Restate, word for word, each record that follows.

*** SOURCE DATA ***

(** The Business a successful registration creates has the empty string
    as [category], [location] and [description], whatever the body held. *)
Lemma register_business_fields_blank (body : doc) (w w' : world)
    (r : response) :
  register body w = (Ok r, w') ->
  status r = 200%nat ->
  registered_role body = "business" ->
  exists bid b,
    businesses (db w) !! bid = None
    /\ businesses (db w') = <[bid := b]> (businesses (db w))
    /\ b !! "category" = Some (VStr "")
    /\ b !! "location" = Some (VStr "")
    /\ b !! "description" = Some (VStr "").
Proof.
  intros Hreg Hok Hrole.
  destruct (register_spec body w) as (r0 & w0 & Heq & Hcases).
  rewrite Hreg in Heq. injection Heq as <- <-.
  destruct Hcases as [(Hne & _)|(uid & u & _ & _ & Hcases)]; [contradiction|].
  destruct Hcases as [(H5 & _)|[(Hc & _)|(bid & b & Hfb & Hb & _ & Hcases)]];
    [congruence|congruence|].
  destruct Hcases as [(H5 & _)|(_ & ->)]; [congruence|].
  exists bid, b. destruct Hb as (_ & ? & ? & ?). cbn [businesses]. auto.
Qed.

(** ** Product creation *)

Lemma cast_fields_field_ok (fs : list field_spec) (input d : doc)
    (k : string) (f : field_spec) :
  cast_fields fs input = Some d ->
  List.find (fun f => String.eqb (f_name f) k) fs = Some f ->
  is_Some (cast_field f input).
Proof.
  revert d. induction fs as [|g fs IH]; intros d; cbn [cast_fields List.find];
    [discriminate|].
  destruct (cast_field g input) as [v|] eqn:Hv; [|discriminate].
  destruct (cast_fields fs input) as [d'|]; [|discriminate].
  intros _. destruct (String.eqb (f_name g) k).
  - intros [= <-]. rewrite Hv. eauto.
  - now apply (IH d').
Qed.

Lemma cast_ObjectId_is_oid (v v' : value) :
  cast_ObjectId v = Some v' -> exists o, v' = VOid o.
Proof.
  unfold cast_ObjectId.
  assert (Hp : forall s, VOid <$> parse_oid s = Some v' -> exists o, v' = VOid o).
  { intros s. destruct (parse_oid s); cbn; intros [= <-]; eauto. }
  destruct v; try apply Hp.
  - intros [= <-]. eauto.
  - destruct (fields !! "_id") as [[]|]; try apply Hp.
    intros [= <-]. eauto.
Qed.

Lemma cast_field_ObjectId_truthy (k : string) (input : doc) (v : value) :
  truthy v = true ->
  get input k = v ->
  cast_field (plain k SObjectId) input = cast_ObjectId v.
Proof.
  intros Ht Hg. unfold cast_field. cbn [f_name f_type f_default f_enum plain].
  rewrite Hg. unfold enum_ok. cbn [f_enum].
  destruct v; try discriminate Ht; cbn [cast default];
    now destruct (cast_ObjectId _).
Qed.

Lemma create_product_spec (user body : doc) (w : world) :
  exists r w',
    create_product user body w = (Ok r, w')
    /\ ((status r <> 200%nat /\ db w' = db w)
        \/ (is_str (get user "role") "business"
            || is_str (get user "role") "admin" = true
            /\ exists pid p o,
                 products (db w) !! pid = None
                 /\ db w' = coll_set Products
                              (<[pid := p]> (products (db w))) (db w)
                 /\ cast_ObjectId (product_owner user body) = Some (VOid o)
                 /\ p !! "businessId" = Some (VOid o)
                 /\ r = json [("product", doc_value (pid, p))])).
Proof.
  unfold create_product. cbv zeta. fold (product_owner user body).
  unfold try_catch.
  destruct (negb (bool_decide (size (product_errors _ _ _) = 0%nat))).
  { eexists _, _. split; [reflexivity|]. left. now split. }
  destruct (truthy (product_owner user body)) eqn:Hbid; cbn [negb].
  2: { eexists _, _. split; [reflexivity|]. left. now split. }
  destruct (is_str (get user "role") "business"
            || is_str (get user "role") "admin") eqn:Hrole.
  2: { eexists _, _. split; [reflexivity|]. left. now split. }
  unfold bind at 1.
  match goal with |- context [Model_create Products ?i w] =>
    pose proof (Model_create_spec Products i w) as Hc;
    destruct (Model_create Products i w) as [[[pid p]|e] w1]
  end.
  2: { eexists _, _. split; [reflexivity|]. left.
       split; [discriminate|]. cbn [bind console_log ret db snd].
       exact Hc. }
  eexists _, _. split; [reflexivity|]. right. split; [reflexivity|].
  destruct Hc as (Hfresh & Hdb & d0 & Hcast & Hp).
  pose proof (cast_fields_lookup _ _ _ "businessId" Hcast) as Hl.
  destruct (cast_fields_field_ok _ _ _ "businessId"
              (plain "businessId" SObjectId) Hcast eq_refl) as [v Hv].
  cbn [List.find schema_of productSchema s_fields f_name plain
       String.eqb Ascii.eqb Bool.eqb] in Hl.
  rewrite Hv in Hl.
  rewrite (cast_field_ObjectId_truthy _ _ _ Hbid) in Hv
    by (rewrite get_obj; reflexivity).
  destruct (cast_ObjectId_is_oid _ _ Hv) as [o ->]. cbn [is_undef] in Hl.
  exists pid, p, o. cbn [coll_get] in *.
  split; [exact Hfresh|]. split; [exact Hdb|]. split; [exact Hv|].
  split; [|reflexivity].
  rewrite Hp, lookup_created_doc by discriminate. exact Hl.
Qed.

*** End of SOURCE DATA ***

WRITTEN RESPONSE:
(** The Business a successful registration creates has the empty string
    as [category], [location] and [description], whatever the body held. *)
Lemma register_business_fields_blank (body : doc) (w w' : world)
    (r : response) :
  register body w = (Ok r, w') ->
  status r = 200%nat ->
  registered_role body = "business" ->
  exists bid b,
    businesses (db w) !! bid = None
    /\ businesses (db w') = <[bid := b]> (businesses (db w))
    /\ b !! "category" = Some (VStr "")
    /\ b !! "location" = Some (VStr "")
    /\ b !! "description" = Some (VStr "").
Proof.
  intros Hreg Hok Hrole.
  destruct (register_spec body w) as (r0 & w0 & Heq & Hcases).
  rewrite Hreg in Heq. injection Heq as <- <-.
  destruct Hcases as [(Hne & _)|(uid & u & _ & _ & Hcases)]; [contradiction|].
  destruct Hcases as [(H5 & _)|[(Hc & _)|(bid & b & Hfb & Hb & _ & Hcases)]];
    [congruence|congruence|].
  destruct Hcases as [(H5 & _)|(_ & ->)]; [congruence|].
  exists bid, b. destruct Hb as (_ & ? & ? & ?). cbn [businesses]. auto.
Qed.

(** ** Product creation *)

Lemma cast_fields_field_ok (fs : list field_spec) (input d : doc)
    (k : string) (f : field_spec) :
  cast_fields fs input = Some d ->
  List.find (fun f => String.eqb (f_name f) k) fs = Some f ->
  is_Some (cast_field f input).
Proof.
  revert d. induction fs as [|g fs IH]; intros d; cbn [cast_fields List.find];
    [discriminate|].
  destruct (cast_field g input) as [v|] eqn:Hv; [|discriminate].
  destruct (cast_fields fs input) as [d'|]; [|discriminate].
  intros _. destruct (String.eqb (f_name g) k).
  - intros [= <-]. rewrite Hv. eauto.
  - now apply (IH d').
Qed.

Lemma cast_ObjectId_is_oid (v v' : value) :
  cast_ObjectId v = Some v' -> exists o, v' = VOid o.
Proof.
  unfold cast_ObjectId.
  assert (Hp : forall s, VOid <$> parse_oid s = Some v' -> exists o, v' = VOid o).
  { intros s. destruct (parse_oid s); cbn; intros [= <-]; eauto. }
  destruct v; try apply Hp.
  - intros [= <-]. eauto.
  - destruct (fields !! "_id") as [[]|]; try apply Hp.
    intros [= <-]. eauto.
Qed.

Lemma cast_field_ObjectId_truthy (k : string) (input : doc) (v : value) :
  truthy v = true ->
  get input k = v ->
  cast_field (plain k SObjectId) input = cast_ObjectId v.
Proof.
  intros Ht Hg. unfold cast_field. cbn [f_name f_type f_default f_enum plain].
  rewrite Hg. unfold enum_ok. cbn [f_enum].
  destruct v; try discriminate Ht; cbn [cast default];
    now destruct (cast_ObjectId _).
Qed.

Lemma create_product_spec (user body : doc) (w : world) :
  exists r w',
    create_product user body w = (Ok r, w')
    /\ ((status r <> 200%nat /\ db w' = db w)
        \/ (is_str (get user "role") "business"
            || is_str (get user "role") "admin" = true
            /\ exists pid p o,
                 products (db w) !! pid = None
                 /\ db w' = coll_set Products
                              (<[pid := p]> (products (db w))) (db w)
                 /\ cast_ObjectId (product_owner user body) = Some (VOid o)
                 /\ p !! "businessId" = Some (VOid o)
                 /\ r = json [("product", doc_value (pid, p))])).
Proof.
  unfold create_product. cbv zeta. fold (product_owner user body).
  unfold try_catch.
  destruct (negb (bool_decide (size (product_errors _ _ _) = 0%nat))).
  { eexists _, _. split; [reflexivity|]. left. now split. }
  destruct (truthy (product_owner user body)) eqn:Hbid; cbn [negb].
  2: { eexists _, _. split; [reflexivity|]. left. now split. }
  destruct (is_str (get user "role") "business"
            || is_str (get user "role") "admin") eqn:Hrole.
  2: { eexists _, _. split; [reflexivity|]. left. now split. }
  unfold bind at 1.
  match goal with |- context [Model_create Products ?i w] =>
    pose proof (Model_create_spec Products i w) as Hc;
    destruct (Model_create Products i w) as [[[pid p]|e] w1]
  end.
  2: { eexists _, _. split; [reflexivity|]. left.
       split; [discriminate|]. cbn [bind console_log ret db snd].
       exact Hc. }
  eexists _, _. split; [reflexivity|]. right. split; [reflexivity|].
  destruct Hc as (Hfresh & Hdb & d0 & Hcast & Hp).
  pose proof (cast_fields_lookup _ _ _ "businessId" Hcast) as Hl.
  destruct (cast_fields_field_ok _ _ _ "businessId"
              (plain "businessId" SObjectId) Hcast eq_refl) as [v Hv].
  cbn [List.find schema_of productSchema s_fields f_name plain
       String.eqb Ascii.eqb Bool.eqb] in Hl.
  rewrite Hv in Hl.
  rewrite (cast_field_ObjectId_truthy _ _ _ Hbid) in Hv
    by (rewrite get_obj; reflexivity).
  destruct (cast_ObjectId_is_oid _ _ Hv) as [o ->]. cbn [is_undef] in Hl.
  exists pid, p, o. cbn [coll_get] in *.
  split; [exact Hfresh|]. split; [exact Hdb|]. split; [exact Hv|].
  split; [|reflexivity].
  rewrite Hp, lookup_created_doc by discriminate. exact Hl.
Qed.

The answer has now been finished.